**Aim of the exercise**
All that should be output is the block of lines below from the line with "apply Hn. by eapply found_elem." to the line with "zeta; cbn [foldl].", both included, exactly as written.

Saved entries:
-- Opening Marker --

(* ===== verification/ScalerSolver.v ===== *)
(** * What the constraint solver finds

    Theorems about the second half of ScalerConstraints.v: components of the
    ratio graph, the search as the best of an enumeration, and the solver as a
    whole. *)

From stdpp Require Import prelude gmap strings list sorting.
From Stdlib Require Import SpecFloat.
From S2P Require Import Prelude GoFloat ScalerSpec ScalerConstraints ScalerIntervals.

(** ** The ratio graph *)

(** A ratio couples two roles. *)
Definition adjacent (ratios : list RoleRatio) (a b : string) : Prop :=
  exists ratio, ratio ∈ ratios /\
    (NumeratorRole ratio = a /\ DenominatorRole ratio = b \/ NumeratorRole ratio = b /\ DenominatorRole ratio = a).

Abbreviation connected ratios := (rtc (adjacent ratios)).

Lemma adjacent_sym ratios a b : adjacent ratios a b -> adjacent ratios b a.
Proof. intros (r & Hr & H). exists r. split; [done|]. tauto. Qed.

Lemma connected_sym ratios a b : connected ratios a b -> connected ratios b a.
Proof.
  induction 1 as [|a b c Hab Hbc IH]; [done|]. eapply rtc_r; [exact IH|]. by apply adjacent_sym.
Qed.

Lemma neighbors_insert graph k l a :
  neighbors (<[k := l]> graph) a = if decide (k = a) then l else neighbors graph a.
Proof.
  unfold neighbors. destruct (decide (k = a)) as [->|?]; [by rewrite lookup_insert_eq|by rewrite lookup_insert_ne].
Qed.

Lemma neighbors_spec ratios a b : b ∈ neighbors (ratioGraph ratios) a <-> adjacent ratios a b.
Proof.
  unfold ratioGraph, adjacent. revert a b. induction ratios as [|r ratios IH] using rev_ind; intros a b.
  { simpl. unfold neighbors. rewrite lookup_empty. split; [by intros ?%elem_of_nil|]. by intros (? & ?%elem_of_nil & _). }
  rewrite foldl_app. simpl. rewrite !neighbors_insert.
  setoid_rewrite elem_of_app. setoid_rewrite list_elem_of_singleton.
  assert ((exists ratio, (ratio ∈ ratios \/ ratio = r) /\
      (NumeratorRole ratio = a /\ DenominatorRole ratio = b \/ NumeratorRole ratio = b /\ DenominatorRole ratio = a)) <->
    b ∈ neighbors (foldl (fun graph ratio =>
        <[DenominatorRole ratio := neighbors (<[NumeratorRole ratio := neighbors graph (NumeratorRole ratio) ++ [DenominatorRole ratio]]> graph)
            (DenominatorRole ratio) ++ [NumeratorRole ratio]]>
        (<[NumeratorRole ratio := neighbors graph (NumeratorRole ratio) ++ [DenominatorRole ratio]]> graph)) ∅ ratios) a
      \/ (NumeratorRole r = a /\ DenominatorRole r = b \/ NumeratorRole r = b /\ DenominatorRole r = a)) as ->.
  { rewrite IH. split; [intros (x & [?| ->] & ?); eauto|]. intros [(x & ? & ?)|?]; eauto. }
  destruct (decide (DenominatorRole r = a)) as [Hd|Hd], (decide (NumeratorRole r = a)) as [Hn|Hn];
    destruct (decide (NumeratorRole r = DenominatorRole r)) as [He|He]; subst;
    rewrite ?elem_of_app, ?list_elem_of_singleton; try congruence; try tauto.
  all: rewrite ?He in *; rewrite ?elem_of_app, ?list_elem_of_singleton; intuition congruence.
Qed.

(** *** Depth-first search *)

Section search.
Context (graph : gmap string (list string)) (nodes : gset string).
Context (Hnodes : forall a b, b ∈ neighbors graph a -> b ∈ nodes).

Abbreviation edge := (fun a b => b ∈ neighbors graph a).

(** What a call of [connectedComponent] leaves, from [start] with [seen]. *)
Record found (start : string) (seen : gset string) (component : list string) (seen' : gset string) : Prop := {
  found_seen : seen' = seen ∪ list_to_set component;
  found_nodup : NoDup component;
  found_start : start ∈ component;
  found_in : forall x, x ∈ component -> x ∉ seen /\ x ∈ nodes /\ rtc edge start x }.

Lemma found_elem start seen component seen' x : found start seen component seen' -> x ∈ component -> x ∈ seen'.
Proof. intros [-> _ _ _] Hx. by apply elem_of_union_r, elem_of_list_to_set. Qed.

Lemma found_sub start seen component seen' : found start seen component seen' -> seen ⊆ seen'.
Proof. intros [-> _ _ _]. apply union_subseteq_l. Qed.

Lemma found_extend start seen component seen' next found' seen'' :
  found start seen component seen' -> edge start next -> found next seen' found' seen'' ->
  found start seen (component ++ found') seen''.
Proof.
  intros F1 He F2. pose proof F1 as [S1 N1 T1 I1]. pose proof F2 as [S2 N2 T2 I2]. split.
  - rewrite S2, S1, list_to_set_app_L. by rewrite assoc_L by apply _.
  - apply NoDup_app. split; [done|]. split; [|done]. intros x Hx Hx'. destruct (I2 x Hx') as (Hn & _).
    apply Hn. by eapply found_elem.
  - apply elem_of_app. by left.
  - intros x [Hx|Hx]%elem_of_app; [by apply I1|]. destruct (I2 x Hx) as (Hn & ? & Hr).
    split; [intros Hx'; apply Hn; by apply (found_sub _ _ _ _ F1)|].
    split; [done|]. eapply rtc_l; [exact He|exact Hr].
Qed.

Lemma dfs_found fuel start seen :
  start ∈ nodes -> start ∉ seen -> (size (nodes ∖ seen) <= fuel)%nat ->
  let r := connectedComponent fuel graph start seen in
  found start seen r.1 r.2 /\ (forall x y, x ∈ r.1 -> edge x y -> y ∈ r.2).
Proof.
  revert start seen. induction fuel as [|fuel IH]; intros start seen Hin Hns Hsize.
  { exfalso. assert (nodes ∖ seen = ∅) by (apply leibniz_equiv, size_empty_iff; lia). set_solver. }
  cbv zeta. cbn [connectedComponent].
  set (step := fun acc next => if bool_decide (next ∈ acc.2) then acc else _).
  assert (forall l acc, (forall y, y ∈ l -> edge start y) -> found start seen acc.1 acc.2 ->
    (forall x y, x ∈ acc.1 -> x <> start -> edge x y -> y ∈ acc.2) ->
    let r := foldl step acc l in
    found start seen r.1 r.2 /\ (forall x y, x ∈ r.1 -> x <> start -> edge x y -> y ∈ r.2) /\
    acc.2 ⊆ r.2 /\ (forall y, y ∈ l -> y ∈ r.2)) as Hloop.
  { intros l. induction l as [|next l IHl]; intros acc Hl Hf Hc; cbv zeta; cbn [foldl].
    { split; [done|]. split; [done|]. split; [done|]. by intros y ?%elem_of_nil. }
    assert (exists acc', step acc next = acc' /\ found start seen acc'.1 acc'.2 /\
      (forall x y, x ∈ acc'.1 -> x <> start -> edge x y -> y ∈ acc'.2) /\ acc.2 ⊆ acc'.2 /\ next ∈ acc'.2)
      as (acc' & -> & Hf' & Hc' & Hsub & Hnext).
    { unfold step. case_bool_decide as Hseen; [by exists acc|].
      assert (start ∈ acc.2) as Hst by (eapply found_elem; [done|apply Hf]).
      pose proof (found_sub _ _ _ _ Hf) as Hsub.
      pose proof (IH next acc.2) as IHn. cbv zeta in IHn. destruct (connectedComponent fuel graph next acc.2) as [found' seen''].
      destruct IHn as [Hfn Hcn].
      - apply (Hnodes start). apply Hl. left.
      - done.
      - assert (nodes ∖ acc.2 ⊂ nodes ∖ seen) as Hlt%subset_size; [|lia].
        clear -Hst Hsub Hin Hns. set_solver.
      - exists (acc.1 ++ found', seen''). split; [done|]. simpl in *.
        pose proof (found_sub _ _ _ _ Hfn) as Hsub'.
        split; [eapply found_extend; [done| |done]; apply Hl; left|].
        split; [|split; [done|eapply found_elem; [done|apply Hfn]]].
        intros x y [Hx|Hx]%elem_of_app Hne He; [|by eapply Hcn]. apply Hsub'. by eapply Hc. }
    destruct (IHl acc') as (R1 & R2 & R3 & R4); [intros y Hy; apply Hl; by right|done|done|].
    split; [done|]. split; [done|]. split; [by etransitivity|].
    intros y [->|Hy]%elem_of_cons; [by apply R3|by apply R4]. }
  destruct (Hloop (neighbors graph start) ([start], {[start]} ∪ seen)) as (R1 & R2 & R3 & R4); simpl.
  - done.
  - split; [clear; set_solver|apply NoDup_singleton|left|]. intros x ->%list_elem_of_singleton. split; [done|].
    split; [done|]. apply rtc_refl.
  - intros x y ->%list_elem_of_singleton. done.
  - split; [done|]. intros x y Hx He. destruct (decide (x = start)) as [->|Hne]; [by apply R4|by eapply R2].
Qed.
End search.

(** A set of roles no ratio leaves. *)
Definition closed (ratios : list RoleRatio) (seen : gset string) : Prop :=
  forall a b, a ∈ seen -> adjacent ratios a b -> b ∈ seen.

Lemma closed_connected ratios seen a b : closed ratios seen -> a ∈ seen -> connected ratios a b -> b ∈ seen.
Proof. intros Hc Ha. induction 1 as [|a b c Hab Hbc IH]; [done|]. apply IH. by eapply Hc. Qed.

(** The component of a role that was not seen: exactly the roles connected to it. *)
Lemma component_exact ratios start seen :
  closed ratios seen -> start ∉ seen ->
  let graph := ratioGraph ratios in
  let r := connectedComponent (component_fuel graph) graph start seen in
  NoDup r.1 /\ (forall x, x ∈ r.1 <-> connected ratios start x) /\
  r.2 = seen ∪ list_to_set r.1 /\ closed ratios r.2.
Proof.
  intros Hcl Hns. cbv zeta. set (graph := ratioGraph ratios). set (nodes := dom graph ∪ {[start]} : gset string).
  assert (forall a b, b ∈ neighbors graph a <-> adjacent ratios a b) as Hadj by apply neighbors_spec.
  assert (forall a b, b ∈ neighbors graph a -> b ∈ nodes) as Hnodes.
  { intros a b Hb. apply Hadj, adjacent_sym, Hadj in Hb. unfold neighbors in Hb.
    destruct (graph !! b) eqn:E; simpl in Hb; [|by apply elem_of_nil in Hb]. apply elem_of_dom_2 in E. set_solver. }
  destruct (dfs_found graph nodes Hnodes (component_fuel graph) start seen) as [[S1 N1 T1 I1] C1].
  - set_solver.
  - done.
  - unfold component_fuel. transitivity (size nodes); [apply subseteq_size; set_solver|].
    unfold nodes. rewrite size_union_alt, size_dom.
    assert (size ({[start]} ∖ dom graph : gset string) <= size ({[start]} : gset string))%nat
      by (apply subseteq_size; set_solver). rewrite size_singleton in H. lia.
  - set (r := connectedComponent _ _ _ _) in *.
    assert (forall x, x ∈ r.1 -> connected ratios start x) as Hreach.
    { intros x Hx. destruct (I1 x Hx) as (_ & _ & Hr). clear -Hr Hadj. induction Hr as [|a b c Hab Hbc IH]; [done|].
      eapply rtc_l; [by apply Hadj|exact IH]. }
    assert (closed ratios r.2) as Hcl'.
    { intros a b Ha Hab. rewrite S1 in Ha. apply elem_of_union in Ha as [Ha|Ha%elem_of_list_to_set].
      - rewrite S1. apply elem_of_union_l. by eapply Hcl.
      - apply (C1 a); [done|]. by apply Hadj. }
    split; [done|]. split; [|done]. intros x. split; [apply Hreach|]. intros Hx.
    assert (x ∈ r.2) as Hin by (eapply closed_connected; [done| |done]; rewrite S1; set_solver).
    rewrite S1 in Hin. apply elem_of_union in Hin as [Hin|Hin%elem_of_list_to_set]; [|done].
    exfalso. apply Hns. eapply closed_connected; [exact Hcl|exact Hin|]. by apply connected_sym.
Qed.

-- Closing Marker --

**Exercise output**
    apply Hn. by eapply found_elem.
  - apply elem_of_app. by left.
  - intros x [Hx|Hx]%elem_of_app; [by apply I1|]. destruct (I2 x Hx) as (Hn & ? & Hr).
    split; [intros Hx'; apply Hn; by apply (found_sub _ _ _ _ F1)|].
    split; [done|]. eapply rtc_l; [exact He|exact Hr].
Qed.

Lemma dfs_found fuel start seen :
  start ∈ nodes -> start ∉ seen -> (size (nodes ∖ seen) <= fuel)%nat ->
  let r := connectedComponent fuel graph start seen in
  found start seen r.1 r.2 /\ (forall x y, x ∈ r.1 -> edge x y -> y ∈ r.2).
Proof.
  revert start seen. induction fuel as [|fuel IH]; intros start seen Hin Hns Hsize.
  { exfalso. assert (nodes ∖ seen = ∅) by (apply leibniz_equiv, size_empty_iff; lia). set_solver. }
  cbv zeta. cbn [connectedComponent].
  set (step := fun acc next => if bool_decide (next ∈ acc.2) then acc else _).
  assert (forall l acc, (forall y, y ∈ l -> edge start y) -> found start seen acc.1 acc.2 ->
    (forall x y, x ∈ acc.1 -> x <> start -> edge x y -> y ∈ acc.2) ->
    let r := foldl step acc l in
    found start seen r.1 r.2 /\ (forall x y, x ∈ r.1 -> x <> start -> edge x y -> y ∈ r.2) /\
    acc.2 ⊆ r.2 /\ (forall y, y ∈ l -> y ∈ r.2)) as Hloop.
  { intros l. induction l as [|next l IHl]; intros acc Hl Hf Hc; cbv zeta; cbn [foldl].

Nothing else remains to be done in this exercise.